Wie schön, daß Berlin so gar nicht auf's Geld gucken muß! Da sind Verhandlungen mit einem der reichsten Länder der Welt im Gange und Berlin verzichtet mal eben auf schlappe 900 000 Euro! Na ja, da könnte doch dann das Außenministerium diese „kleine“ Differenz an Berlin zahlen, wenn der diplomatische Druck schließlich so groß war. Und unsere Polizei hat wahrscheinlich damit wieder ein Objekt mehr, das es zu bewachen gilt.

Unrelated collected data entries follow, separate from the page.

Lemma chain_cons_returns (s : Stage) (value : string) (rest : list Call)
    (this : Builder) :
  result (chain ((s, value) :: rest)) this = Return tt ->
  result (append s value) this = Return tt
  /\ result (chain rest) (after (append s value) this) = Return tt.
Proof.
  unfold result, after. cbn [chain]. unfold bind.
  destruct (append s value this) as [[[]|e] this']; cbn [fst snd].
  - intro H. split; [reflexivity | exact H].
  - discriminate.
Qed.

Lemma returns_continues (calls : list Call) (this : Builder) :
  (forall s : Stage, counter s this <= 1) ->
  result (chain calls) this = Return tt ->
  continues this calls.
Proof.
  revert this. induction calls as [|[s value] rest IH]; intros this Hb Hret.
  - split; [constructor|]. split; [exact I|].
    intros t _. specialize (Hb t). cbn. lia.
  - apply chain_cons_returns in Hret as [Hs Hrest].
    apply append_returns_inv in Hs as (Hq & Hfree & Hafter).
    rewrite Hafter in Hrest.
    assert (Hcount : forall t,
               counter t (set_values (values this ++ decorated s value)
                                     (entered s this))
                 = counter t this
                   + (if singleton s && (if Stage_eq_dec s t then true else false)
                      then 1 else 0)).
    { intro t. rewrite counter_set_values, counter_entered.
      destruct (singleton s && _); lia. }
    assert (Hb' : forall t,
               counter t (set_values (values this ++ decorated s value)
                                     (entered s this)) <= 1).
    { intro t. rewrite Hcount. specialize (Hb t).
      destruct (singleton s) eqn:Hsing; cbn [andb]; [|lia].
      destruct (Stage_eq_dec s t) as [<-|]; [|lia].
      rewrite (Hfree eq_refl). lia. }
    destruct (IH _ Hb' Hrest) as (Hsorted & Hhead & Hocc).
    cbn [callQueue set_values] in Hhead. rewrite callQueue_entered in Hhead.
    split; [|split].
    + constructor; [exact Hsorted|].
      destruct rest as [|c rest']; constructor. exact Hhead.
    + exact Hq.
    + intros t Ht. specialize (Hocc t Ht). rewrite Hcount in Hocc.
      rewrite occurrences_cons.
      destruct (Stage_eq_dec s t) as [<-|].
      * rewrite Ht in Hocc. cbn [andb] in Hocc. lia.
      * rewrite andb_false_r in Hocc. lia.
Qed.

Lemma start_counters (s0 t : Stage) (v0 : string) :
  counter t (start s0 v0)
    = if singleton s0 && (if Stage_eq_dec s0 t then true else false)
      then 1 else 0.
Proof. destruct s0, t; reflexivity. Qed.

Lemma start_callQueue (s0 : Stage) (v0 : string) :
  callQueue (start s0 v0) = ordinal s0.
Proof. destruct s0; reflexivity. Qed.

Lemma start_values (s0 : Stage) (v0 : string) :
  values (start s0 v0) = decorated s0 v0.
Proof. destruct s0; reflexivity. Qed.

Lemma continues_start_valid (s0 : Stage) (v0 : string) (rest : list Call) :
  continues (start s0 v0) rest ->
  in_grammar_order ((s0, v0) :: rest) /\ singletons_once ((s0, v0) :: rest).
Proof.
  intros (Hsorted & Hhead & Hocc). rewrite start_callQueue in Hhead. split.
  - constructor; [exact Hsorted|].
    destruct rest as [|c rest']; constructor. exact Hhead.
  - intros t Ht. specialize (Hocc t Ht).
    rewrite start_counters in Hocc. rewrite occurrences_cons.
    destruct (Stage_eq_dec s0 t) as [<-|].
    + rewrite Ht in Hocc. cbn [andb] in Hocc. lia.
    + rewrite andb_false_r in Hocc. lia.
Qed.
(** * Resilience core of the Belief Engine pipeline

    A shallow embedding of [src/utils/parallel.py], [src/utils/retry.py],
    [src/utils/checkpoint.py], [src/utils/quality_scorer.py] and the batch
    extraction of [src/beliefs/extractor.py], with the constants of
    [config.py], and the properties of the rate limiter, the parallel
    executor, the retry decorators, the checkpoint manager, the quality
    scorer and the belief extractor.

    Conventions of the embedding:
    - Python [int] is [Z]; Python [float] quantities (seconds, scores,
      penalties) are exact rationals [Q]: the rounding of binary floating
      point is not modelled, and its overflow is modelled where a caller
      can reach it, in the power of [retry_with_backoff];
    - [str] is [string] (a sequence of 8-bit characters), and [str.lower]
      lowers the letters A-Z only;
    - a raised exception is a value [Raised e] of an outcome type, and the
      wall clock, the thread schedule and the file system are explicit
      arguments. *)

From Stdlib Require Import ZArith QArith Qminmax Qpower Qabs String Ascii List.
From Stdlib Require Import DecimalString Lqa.
From stdpp Require Import gmap strings list.

Set Warnings "-register-all".
Local Open Scope Z_scope.

(** ** Python values shared by the modules *)

(** [x or default] on an optional integer argument: [None] and [0] are
    falsy and give the default. *)
Definition int_or_default (x : option Z) (default : Z) : Z :=
  match x with
  | None => default
  | Some v => if decide (v = 0) then default else v
  end.

(** [x if x is not None else default]. *)
Definition if_not_None {A} (x : option A) (default : A) : A :=
  match x with
  | None => default
  | Some v => v
  end.

(** The result of running a Python callable: it returns or it raises. *)
Inductive outcome (V E : Type) : Type :=
  | Returned (v : V)
  | Raised (e : E).
Arguments Returned {V E} v.
Arguments Raised {V E} e.

(** [needle in hay] on strings. *)
Fixpoint contains (needle hay : string) : bool :=
  if String.prefix needle hay then true
  else match hay with
       | EmptyString => false
       | String _ hay' => contains needle hay'
       end.

Definition lower_ascii (c : ascii) : ascii :=
  let n := nat_of_ascii c in
  if (65 <=? n)%nat && (n <=? 90)%nat then ascii_of_nat (n + 32) else c.

(** [s.lower()] *)
Fixpoint lower (s : string) : string :=
  match s with
  | EmptyString => EmptyString
  | String c s' => String (lower_ascii c) (lower s')
  end.

(** Sequencing of callables that can raise. *)
Definition bind {V W E} (m : outcome V E) (k : V -> outcome W E)
  : outcome W E :=
  match m with
  | Returned v => k v
  | Raised e => Raised e
  end.

Notation "'let*' x ':=' m 'in' k" := (bind m (fun x => k))
  (at level 10, x name, m at level 200, k at level 200,
   format "'[v' 'let*'  x  :=  m  'in' '/' k ']'").
Definition multi_scale_icp (source target : option PointCloud)
    (voxel_sizes : option (list float)) : res (option Transform) :=
  match source, target with
  | Some source, Some target =>
      let voxel_sizes :=
        match voxel_sizes with
        | Some voxel_sizes => voxel_sizes
        | None =>
            let source_diameter := diameter source in
            let base_voxel_size := (source_diameter * 0.01)%float in
            [ (base_voxel_size * 4)%float; (base_voxel_size * 2)%float;
              base_voxel_size ]
        end in
      current_transformation ←
        icp_scales source target (enumerate_from 0 voxel_sizes) identity4;
      if negb (any_isnan current_transformation)
      then Ok (Some current_transformation)
      else Ok (Some identity4)
  | _, _ => Ok None
  end.

(** *** [evaluate_registration] *)

(** [min(threshold, source_diameter * 0.01)] *)
Definition adaptive_threshold (threshold source_diameter : float) : float :=
  py_min threshold (source_diameter * 0.01)%float.

Definition evaluate_registration (source target : option PointCloud)
    (transformation : Transform) (threshold : float) : gmap string pyval :=
  match source, target with
  | Some source, Some target =>
      let body :=
        let source_diameter := diameter source in
        let adaptive_threshold := adaptive_threshold threshold source_diameter in
        evaluation ← o3d_evaluate_registration source target
                       adaptive_threshold transformation;
        let metrics : gmap string pyval :=
          {[ "fitness" := PyFloat (fitness evaluation);
             "inlier_rmse" := PyFloat (inlier_rmse evaluation);
             "correspondence_set" :=
               PyInt (Z.of_nat (length (correspondence_set evaluation)));
             "success" :=
               PyBool ((0.3 <? fitness evaluation)%float
                       && (inlier_rmse evaluation <? adaptive_threshold * 2)%float) ]} in
        Ok metrics in
      match body with
      | Ok metrics => metrics
      | Raise _ =>
          {[ "fitness" := PyInt 0; "inlier_rmse" := PyFloat infinity;
             "correspondence_set" := PyInt 0; "success" := PyBool false ]}
      end
  | _, _ =>
      {[ "fitness" := PyInt 0; "inlier_rmse" := PyFloat infinity;
         "correspondence_set" := PyInt 0 ]}
  end.
(** [UniversalFailoverStrategy#useExpiredCache] *)
Definition universal_useExpiredCache
    (this : UniversalFailoverStrategy) (error : value)
  : or_false ExpiredCacheInstruction :=
  match getErrorCode error with
  | Some code =>
      if truthy_string code && includes (useExpiredCacheOnErrorCodes this) code
      then Object {| maxExpirationMs := cacheMaxExpirationMs this |}
      else JsFalse
  | None => JsFalse
  end.

(** [UniversalFailoverStrategy implements FailoverStrategy]: both
    methods declare the [error] parameter only, so the hostname the
    interface passes is dropped. *)
#[export] Instance universal : FailoverStrategy UniversalFailoverStrategy := {
  cacheResolverFailure this error _hostname := universal_cacheResolverFailure this error;
  useExpiredCache this error _hostname := universal_useExpiredCache this error
}.

(** What the test file's [createError(code)] builds, as far as the
    strategy looks: an [Error] object with an own [code] property. *)
Definition createError (code : option string) : value :=
  VObject [("code", match code with Some c => VString c | None => VUndefined end);
           ("message", VString "")].

(** The five default codes. *)
Definition default_codes : list string :=
  [CONNREFUSED; NOTFOUND; REFUSED; SERVFAIL; TIMEOUT].

End FailoverStrategy.

(** ** [UniversalHostsFileService] (in [lib/failover-strategy/failover-strategy.ts]) *)

Module HostsFileService.
Import Js.

(** [interface UniversalHostsFileServiceOptions] *)
Record UniversalHostsFileServiceOptions : Type := {
  opt_path : option string
}.

(** [class UniversalHostsFileService]: its protected field. *)
Record UniversalHostsFileService : Type := {
  path : string
}.

(** The source text between the quotes of the literal assigned on the
    ['win32'] branch of the constructor. *)
Definition win32_literal : string := "C:\Windows\System32\drivers\etc\hosts".

(** The value of a literal the escape model covers. *)
Definition cooked (src : string) : string := default "" (string_literal src).

(** [!path] for [path : string | undefined] *)
Definition falsy (path : option string) : bool :=
  match path with
  | Some p => negb (truthy_string p)
  | None => true
  end.

(** The constructor.  [platform] is what [os.platform()] returns in the
    running process; [options = None] is a call without argument. *)
Definition constructor (platform : string)
    (options : option UniversalHostsFileServiceOptions)
  : completion UniversalHostsFileService :=
  let path := opt_path (default {| opt_path := None |} options) in
  if falsy path then
    let platformName := platform in
    if String.eqb platformName "darwin" || String.eqb platformName "linux" then
      Return {| path := "/etc/hosts" |}
    else if String.eqb platformName "win32" then
      Return {| path := cooked win32_literal |}
    else
      Throw (UnsupportedPlatform platform)
  else
    Return {| path := default "" path |}.

(** The platforms the [switch] of the constructor has a case for. *)
Definition supported (platform : string) : bool :=
  String.eqb platform "darwin" || String.eqb platform "linux"
  || String.eqb platform "win32".

End HostsFileService.

(** ** [class LookupController] (in [lib/lookup-controller/lookup-result.ts]) *)

Module LookupController.
Import Js.

(** [interface LookupOptions]; [None] is an absent or [undefined]
    property.  [family] is a number or one of the strings ['IPv4'],
    ['IPv6']; [hints] is a bit mask of [node:dns] flags. *)
Record LookupOptions : Type := {
  all : option bool;
  family : option value;
  hints : option Z;
  order : option string;
  verbatim : option bool
}.

(** [type LookupResult<All>]: one address, or all of them. *)
Inductive LookupResult : Type :=
| Address (address : string)
| Addresses (addresses : list string).

(** [interface LookupCallback]: a function object, known by identity. *)
Definition LookupCallback := ref.

(** The second parameter of the implementation signature. *)
Inductive OptionsOrCallback : Type :=
| Options (options : LookupOptions)
| Callback (callback : LookupCallback).

(** The state in which a call hands back its promise. *)
Inductive Promise (A : Type) : Type :=
| Pending
| Fulfilled (result : A)
| Rejected (reason : error).
Arguments Pending {A}.
Arguments Fulfilled {A} result.
Arguments Rejected {A} reason.

(** What [lookup] hands back when it returns: a promise (promise
    style) or nothing (callback style). *)
Inductive Returned : Type :=
| APromise (p : Promise LookupResult)
| Void.

(** [interface ResolvedAddress] (resolver service): an address and its
    TTL in seconds. *)
Record ResolvedAddress : Type := {
  address : string;
  ttl : Z
}.

(** What a call can do to the outside: call [chooseOne] of the choice
    strategy, [resolve4] or [resolve6] of the resolver service, or the
    user's callback. *)
Inductive effect : Type :=
| ChooseOne (array : Array ResolvedAddress)
| Resolve4 (hostname : string)
| Resolve6 (hostname : string)
| CallBack (callback : LookupCallback) (err : option error) (result : option LookupResult).

Definition is_resolver_call (e : effect) : bool :=
  match e with
  | Resolve4 _ | Resolve6 _ => true
  | _ => false
  end.

Definition resolver_calls (effects : list effect) : nat :=
  List.length (List.filter is_resolver_call effects).

Section Controller.

(** The eight collaborators are interfaces; the controller is generic in
    what implements them. *)
Context {CacheService ChoiceStrategy FailoverStrategy HostsFileService
         IsIpService PersistentStorageService ResolverService
         ThrottlingStrategy : Type}.

Record LookupController : Type := {
  cacheService : CacheService;
  choiceStrategy : ChoiceStrategy;
  failoverStrategy : FailoverStrategy;
  hostsFileService : HostsFileService;
  isIpService : IsIpService;
  persistentStorageService : option PersistentStorageService;
  resolverService : ResolverService;
  throttlingStrategy : option ThrottlingStrategy
}.

(** [LookupController#lookup], the implementation signature.  The
    method is not [async]: its body is the single statement
    [throw new Error('Method not implemented.')], so the call throws to
    its caller before it touches a collaborator, returns a promise or
    calls a callback. *)
Definition lookup (this : LookupController) (hostname : string)
    (optionsOrCallback : option OptionsOrCallback)
    (maybeCallback : option LookupCallback)
  : list effect * completion Returned :=
  ([], Throw (Error "Method not implemented.")).

(** One call of [lookup], by its arguments. *)
Record request : Type := {
  req_hostname : string;
  req_optionsOrCallback : option OptionsOrCallback;
  req_maybeCallback : option LookupCallback
}.

(** Calls issued one after the other on the same controller.  A call
    runs to completion before the next one starts (it never awaits), so
    calls issued "concurrently" from one turn of the event loop are such
    a sequence. *)
Fixpoint lookups (this : LookupController) (requests : list request)
  : list effect * list (completion Returned) :=
  match requests with
  | [] => ([], [])
  | r :: rest =>
      let '(effects, outcome) :=
        lookup this (req_hostname r) (req_optionsOrCallback r) (req_maybeCallback r) in
      let '(effects', outcomes) := lookups this rest in
      ((effects ++ effects')%list, outcome :: outcomes)
  end.

(** [EmptyArrayError] reaches the caller of a call: thrown, as the
    rejection of the returned promise, or as the callback's error. *)
Definition surfaces_EmptyArrayError (run : list effect * completion Returned) : Prop :=
  (∃ a, run.2 = Throw (EmptyArrayError a))
  ∨ (∃ a, run.2 = Return (APromise (Rejected (EmptyArrayError a))))
  ∨ (∃ callback a result,
        CallBack callback (Some (EmptyArrayError a)) result ∈ run.1).

End Controller.

Arguments LookupController : clear implicits.

(** The options of a lookup for IPv6 with the given hints. *)
Definition family6 (hints : Z) : LookupOptions :=
  {| all := None; family := Some (VNumber 6); hints := Some hints;
     order := None; verbatim := None |}.

(** [n] lookups of the same hostname issued together: default options,
    promise style. *)
Definition simultaneous (n : nat) (hostname : string) : list request :=
  replicate n {| req_hostname := hostname; req_optionsOrCallback := None;
                 req_maybeCallback := None |}.

End LookupController.

(** ** The constructor of [LookupController] and the defaults it builds *)

Module Construction.
Import Js LookupController.

(** A collaborator of the controller: the implementation the library
    builds by default, or the one the caller supplied. *)
Inductive collaborator (Default Supplied : Type) : Type :=
| Builtin (d : Default)
| Given (s : Supplied).
Arguments Builtin {Default Supplied} d.
Arguments Given {Default Supplied} s.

Uta Rentel, Berlin-Westend

GELD II

Zur Verleihung des Deutschen Filmpreises

Glanz und Glamour in Berlin! Filmpreisverleihung! Ich habe die Rede von Frau Merkel als reinen Sarkasmus empfunden als sie sich bei den Steuerzahlern bedankte. Wo sind denn die Steuerzahler, die für die Reichen und die Schönen freiwillig so viel Geld ausgeben, wo doch der deutsche Haushalt in tief roten Zahlen liegt und so manche Dinge vom Steuerzahler saniert werden müssten! Hoch lebe die Geldverschwendung!

Jutta Gehrig, Hannover

STRASSENNAMEN

„Hürden für Zuse-Straße in Dahlem“

vom 5. Mai

Es würde zum Wissenschaftsstadtteil Dahlem gut passen, wenn die Takustraße in Zuse-Straße umbenannt würde und die Ehrung des Computerpioniers auf einem Straßenschild nicht dem Bezirk Treptow-Köpenick in Adlershof überlassen würde. Aber dazu müssten sich insbesondere die Grünen im Bezirk Steglitz- Zehlendorf an ihre frühere Position erinnern, die sie mit den SPD-Bezirksverordneten und sehr vielen FU-Mitgliedern geteilt hatten: Dass es überfällig ist, die drei Straßennamen (Taku-, Lans-, Iltisstraße) zu ersetzen. Sie sind eine Erinnerung an eine internationale Strafaktion in China, die unter deutscher Führung stand, mit einer Hetzrede des deutschen Kaisers, der sogenannten Hunnenrede, begann und in einem Massaker an der Zivilbevölkerung endete. Heute liegen an diesen drei Straßen fast ausschließlich FU-Einrichtungen und das Ostasiatische Museum. Es ist von besonderer Peinlichkeit, wenn man wissenschaftlichen Gästen aus China, die dieses Geschichtskapitel kennen, diesen Zustand erklären soll.